* **Aim of the exercise**: Copy out the records so that each line matches the original.

* **Input records**:
◆ ◆ ◆ ◆

(* ===== verification/UsageLogs.v ===== *)
(** * The usage log (hooks/usage-logs/useUsageLogsData.jsx, components/table/usage-logs/index.jsx)

    Loading pages of log entries and their statistics, the details of an entry
    ([setLogsFormat]), which describe its price with the functions of [Billing], the
    pages offered, the figures at the top of the page and the export as CSV. *)

From Stdlib Require Import QArith.
From S2P Require Import Prelude JsString JsNumber JsRounding JsValue Json Browser JsDate Quota Billing.

Local Open Scope Z_scope.

(** ** Fields *)

(** [v?.k] *)
Definition fld (v : val) (k : string) : val := get_opt v (u k).

(** An argument of a price description: a number, as the server writes them *)
Definition num_arg (v : val) : num := match v with VNum x => x | _ => NaN end.
Definition opt_arg (v : val) : option num := match v with VNum x => Some x | _ => None end.

(** [v || d] for an argument *)
Definition arg_or (v : val) (d : num) : num := if truthy v then num_arg v else d.

(** [v > 0] *)
Definition above_zero (v : val) : res bool := rmap (λ x, ngtb x nzero) (to_num v).

Definition type_is (log : val) (n : Z) : bool := strict_eq (fld log "type") (VNum (of_Z n)).

(** helpers/log.js *)
Definition getLogOther (otherStr : val) : val :=
  match otherStr with
  | VUndef | VNull => VObj []
  | VStr s => if nonempty s then match JSON_parse s with Ok v => v | Throw _ => VNull end else VObj []
  | VArr _ | VObj _ => otherStr
  | v => match rmap JSON_parse (to_str v) with Ok (Ok w) => w | _ => VNull end
  end.
Definition flag_names : list string :=
  ["allow_service_tier"; "disable_store"; "allow_safety_identifier"; "allow_include_obfuscation"; "allow_inference_geo";
   "claude_beta_query"; "upstream_model_update_check_enabled"; "upstream_model_update_auto_sync_enabled"]%string.

Lemma shown_flag o k b : k ∈ flag_names → fget o k = VBool b → shown o (u k) = VBool b.
Proof.
  intros Hk E. assert (reparsed o (u k) = VBool b) as Er by (rewrite reparsed_fget; by rewrite E).
  assert (shown o (u k) = or_false (reparsed o (u k)) ∨ shown o (u k) = v_true (reparsed o (u k))) as [->| ->].
  - apply list_elem_of_In in Hk. cbn in Hk. clear E Er.
    repeat (destruct Hk as [<-|Hk]; [first [left; reflexivity|right; reflexivity]|]). done.
  - rewrite Er. by destruct b.
  - rewrite Er. by destruct b.
Qed.

Lemma shown_text o k s :
  k ∈ ["aws_key_type"; "vertex_key_type"]%string → fget o k = VStr s → s ≠ [] → shown o (u k) = VStr s.
Proof.
  intros Hk E Hs. assert (reparsed o (u k) = VStr s) as Er by (rewrite reparsed_fget; by rewrite E).
  assert (truthy (VStr s) = true) as Ht by (by destruct s).
  apply list_elem_of_In in Hk as [<-|[<-|[]]];
    [change (v_or (reparsed o (u "aws_key_type")) (txt "ak_sk") = VStr s)
    |change (v_or (reparsed o (u "vertex_key_type")) (txt "json") = VStr s)]; rewrite Er; unfold v_or; by rewrite Ht.
Qed.
(** Replies leave the requests alone. *)
Lemma show_list_requests a m s : requestCounter (show_list a m s).1 = requestCounter s ∧ pending (show_list a m s).1 = pending s.
Proof.
  unfold show_list, count_all. destruct (type_counts a) as [c|]; [destruct (rfold _ _ _)|]; cbn [rbind]; try done;
    by destruct (setChannelFormat _ _).
Qed.
Lemma load_replied_requests n m r s :
  requestCounter (load_replied n m r s) = requestCounter s ∧ pending (load_replied n m r s) = pending s.
Proof.
  unfold load_replied. destruct (n =? _); [|done]. destruct r as [a| |]; try done.
  pose proof (show_list_requests a m s) as H. destruct (show_list _ _ _) as [s' []]; apply H.
Qed.
Lemma replied_requests q r s :
  requestCounter (replied q r s) = requestCounter s ∧ pending (replied q r s) = pending s.
Proof.
  destruct q as [n m []|p m fl]; cbn [replied]; try apply load_replied_requests.
  unfold search_replied. destruct r as [a| |]; try done.
  pose proof (show_list_requests (filled a) m s) as H.
  destruct (show_list _ _ _) as [s' []]; apply H.
Qed.

Lemma numbered_send_load m f s : numbered s → numbered (send_load m f s).
Proof.
  intros Hn. unfold numbered. cbn. apply Forall_app. split; [|by constructor].
  eapply list.Forall_impl; [exact Hn|]. intros [n ? ?|]; cbn; [lia|done].
Qed.
Lemma numbered_send_search p m f s : numbered s → numbered (send_search p m f s).
Proof. intros Hn. unfold numbered. cbn. apply Forall_app. split; [exact Hn|by constructor]. Qed.

Lemma numbered_step e s : numbered s → numbered (step e s).
Proof.
  intros Hn. destruct e as [b p m|b p m|b p m|q r]; cbn [step]; unfold handlePageChange, loadChannels, searchChannels.
  1-3: destruct b; first [by apply numbered_send_load|by apply numbered_send_search].
  case_decide; [|done]. unfold numbered. destruct (replied_requests q r
    (set_requests (requestCounter s) (remove_one q (pending s)) s)) as [-> ->]. cbn.
  unfold numbered in Hn. rewrite list.Forall_forall in *. intros x Hx. apply Hn.
  eapply elem_of_sublist; [exact Hx|]. apply remove_one_sub.
Qed.
Lemma reachable_numbered s : reachable s → numbered s.
Proof. induction 1; [by constructor|]. by apply numbered_step. Qed.

(** What the table shows *)
Definition shown (s : listing) : table * val * bool := (channels s, channelCount s, loading s).

(** A request of [loadChannels] that was overtaken *)
Definition overtaken (n : Z) (q : request) : Prop := match q with Load k _ _ => k < n | Find _ _ _ => False end.
Definition late (n : Z) (e : event) : Prop := match e with Replied q _ => overtaken n q | _ => False end.

Lemma late_reply n e s :
  requestCounter s = n → late n e → shown (step e s) = shown s ∧ requestCounter (step e s) = n ∧
  (∀ m f, Load n m f ∈ pending s → Load n m f ∈ pending (step e s)).
Proof.
  intros Hn Hl. destruct e as [| | |q r]; try done. destruct q as [k m f|]; cbn in Hl; [|done]. cbn [step].
  case_decide as Hin; [|done]. cbn [replied]. unfold load_replied. cbn [requestCounter set_requests].
  assert ((k =? requestCounter s) = false) as -> by (apply Z.eqb_neq; lia).
  split; [by destruct f|]. split; [by destruct f|]. intros m' f' Hp.
  assert (Load n m' f' ∈ remove_one (Load k m f) (pending s)) by (apply elem_of_remove_other; [|done]; intros [=]; lia).
  by destruct f.
Qed.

◆ ◆ ◆ ◆

* **Answer below**:
(* ===== verification/UsageLogs.v ===== *)
(** * The usage log (hooks/usage-logs/useUsageLogsData.jsx, components/table/usage-logs/index.jsx)

    Loading pages of log entries and their statistics, the details of an entry
    ([setLogsFormat]), which describe its price with the functions of [Billing], the
    pages offered, the figures at the top of the page and the export as CSV. *)

From Stdlib Require Import QArith.
From S2P Require Import Prelude JsString JsNumber JsRounding JsValue Json Browser JsDate Quota Billing.

Local Open Scope Z_scope.

(** ** Fields *)

(** [v?.k] *)
Definition fld (v : val) (k : string) : val := get_opt v (u k).

(** An argument of a price description: a number, as the server writes them *)
Definition num_arg (v : val) : num := match v with VNum x => x | _ => NaN end.
Definition opt_arg (v : val) : option num := match v with VNum x => Some x | _ => None end.

(** [v || d] for an argument *)
Definition arg_or (v : val) (d : num) : num := if truthy v then num_arg v else d.

(** [v > 0] *)
Definition above_zero (v : val) : res bool := rmap (λ x, ngtb x nzero) (to_num v).

Definition type_is (log : val) (n : Z) : bool := strict_eq (fld log "type") (VNum (of_Z n)).

(** helpers/log.js *)
Definition getLogOther (otherStr : val) : val :=
  match otherStr with
  | VUndef | VNull => VObj []
  | VStr s => if nonempty s then match JSON_parse s with Ok v => v | Throw _ => VNull end else VObj []
  | VArr _ | VObj _ => otherStr
  | v => match rmap JSON_parse (to_str v) with Ok (Ok w) => w | _ => VNull end
  end.
Definition flag_names : list string :=
  ["allow_service_tier"; "disable_store"; "allow_safety_identifier"; "allow_include_obfuscation"; "allow_inference_geo";
   "claude_beta_query"; "upstream_model_update_check_enabled"; "upstream_model_update_auto_sync_enabled"]%string.

Lemma shown_flag o k b : k ∈ flag_names → fget o k = VBool b → shown o (u k) = VBool b.
Proof.
  intros Hk E. assert (reparsed o (u k) = VBool b) as Er by (rewrite reparsed_fget; by rewrite E).
  assert (shown o (u k) = or_false (reparsed o (u k)) ∨ shown o (u k) = v_true (reparsed o (u k))) as [->| ->].
  - apply list_elem_of_In in Hk. cbn in Hk. clear E Er.
    repeat (destruct Hk as [<-|Hk]; [first [left; reflexivity|right; reflexivity]|]). done.
  - rewrite Er. by destruct b.
  - rewrite Er. by destruct b.
Qed.

Lemma shown_text o k s :
  k ∈ ["aws_key_type"; "vertex_key_type"]%string → fget o k = VStr s → s ≠ [] → shown o (u k) = VStr s.
Proof.
  intros Hk E Hs. assert (reparsed o (u k) = VStr s) as Er by (rewrite reparsed_fget; by rewrite E).
  assert (truthy (VStr s) = true) as Ht by (by destruct s).
  apply list_elem_of_In in Hk as [<-|[<-|[]]];
    [change (v_or (reparsed o (u "aws_key_type")) (txt "ak_sk") = VStr s)
    |change (v_or (reparsed o (u "vertex_key_type")) (txt "json") = VStr s)]; rewrite Er; unfold v_or; by rewrite Ht.
Qed.
(** Replies leave the requests alone. *)
Lemma show_list_requests a m s : requestCounter (show_list a m s).1 = requestCounter s ∧ pending (show_list a m s).1 = pending s.
Proof.
  unfold show_list, count_all. destruct (type_counts a) as [c|]; [destruct (rfold _ _ _)|]; cbn [rbind]; try done;
    by destruct (setChannelFormat _ _).
Qed.
Lemma load_replied_requests n m r s :
  requestCounter (load_replied n m r s) = requestCounter s ∧ pending (load_replied n m r s) = pending s.
Proof.
  unfold load_replied. destruct (n =? _); [|done]. destruct r as [a| |]; try done.
  pose proof (show_list_requests a m s) as H. destruct (show_list _ _ _) as [s' []]; apply H.
Qed.
Lemma replied_requests q r s :
  requestCounter (replied q r s) = requestCounter s ∧ pending (replied q r s) = pending s.
Proof.
  destruct q as [n m []|p m fl]; cbn [replied]; try apply load_replied_requests.
  unfold search_replied. destruct r as [a| |]; try done.
  pose proof (show_list_requests (filled a) m s) as H.
  destruct (show_list _ _ _) as [s' []]; apply H.
Qed.

Lemma numbered_send_load m f s : numbered s → numbered (send_load m f s).
Proof.
  intros Hn. unfold numbered. cbn. apply Forall_app. split; [|by constructor].
  eapply list.Forall_impl; [exact Hn|]. intros [n ? ?|]; cbn; [lia|done].
Qed.
Lemma numbered_send_search p m f s : numbered s → numbered (send_search p m f s).
Proof. intros Hn. unfold numbered. cbn. apply Forall_app. split; [exact Hn|by constructor]. Qed.

Lemma numbered_step e s : numbered s → numbered (step e s).
Proof.
  intros Hn. destruct e as [b p m|b p m|b p m|q r]; cbn [step]; unfold handlePageChange, loadChannels, searchChannels.
  1-3: destruct b; first [by apply numbered_send_load|by apply numbered_send_search].
  case_decide; [|done]. unfold numbered. destruct (replied_requests q r
    (set_requests (requestCounter s) (remove_one q (pending s)) s)) as [-> ->]. cbn.
  unfold numbered in Hn. rewrite list.Forall_forall in *. intros x Hx. apply Hn.
  eapply elem_of_sublist; [exact Hx|]. apply remove_one_sub.
Qed.
Lemma reachable_numbered s : reachable s → numbered s.
Proof. induction 1; [by constructor|]. by apply numbered_step. Qed.

(** What the table shows *)
Definition shown (s : listing) : table * val * bool := (channels s, channelCount s, loading s).

(** A request of [loadChannels] that was overtaken *)
Definition overtaken (n : Z) (q : request) : Prop := match q with Load k _ _ => k < n | Find _ _ _ => False end.
Definition late (n : Z) (e : event) : Prop := match e with Replied q _ => overtaken n q | _ => False end.

Lemma late_reply n e s :
  requestCounter s = n → late n e → shown (step e s) = shown s ∧ requestCounter (step e s) = n ∧
  (∀ m f, Load n m f ∈ pending s → Load n m f ∈ pending (step e s)).
Proof.
  intros Hn Hl. destruct e as [| | |q r]; try done. destruct q as [k m f|]; cbn in Hl; [|done]. cbn [step].
  case_decide as Hin; [|done]. cbn [replied]. unfold load_replied. cbn [requestCounter set_requests].
  assert ((k =? requestCounter s) = false) as -> by (apply Z.eqb_neq; lia).
  split; [by destruct f|]. split; [by destruct f|]. intros m' f' Hp.
  assert (Load n m' f' ∈ remove_one (Load k m f) (pending s)) by (apply elem_of_remove_other; [|done]; intros [=]; lia).
  by destruct f.
Qed.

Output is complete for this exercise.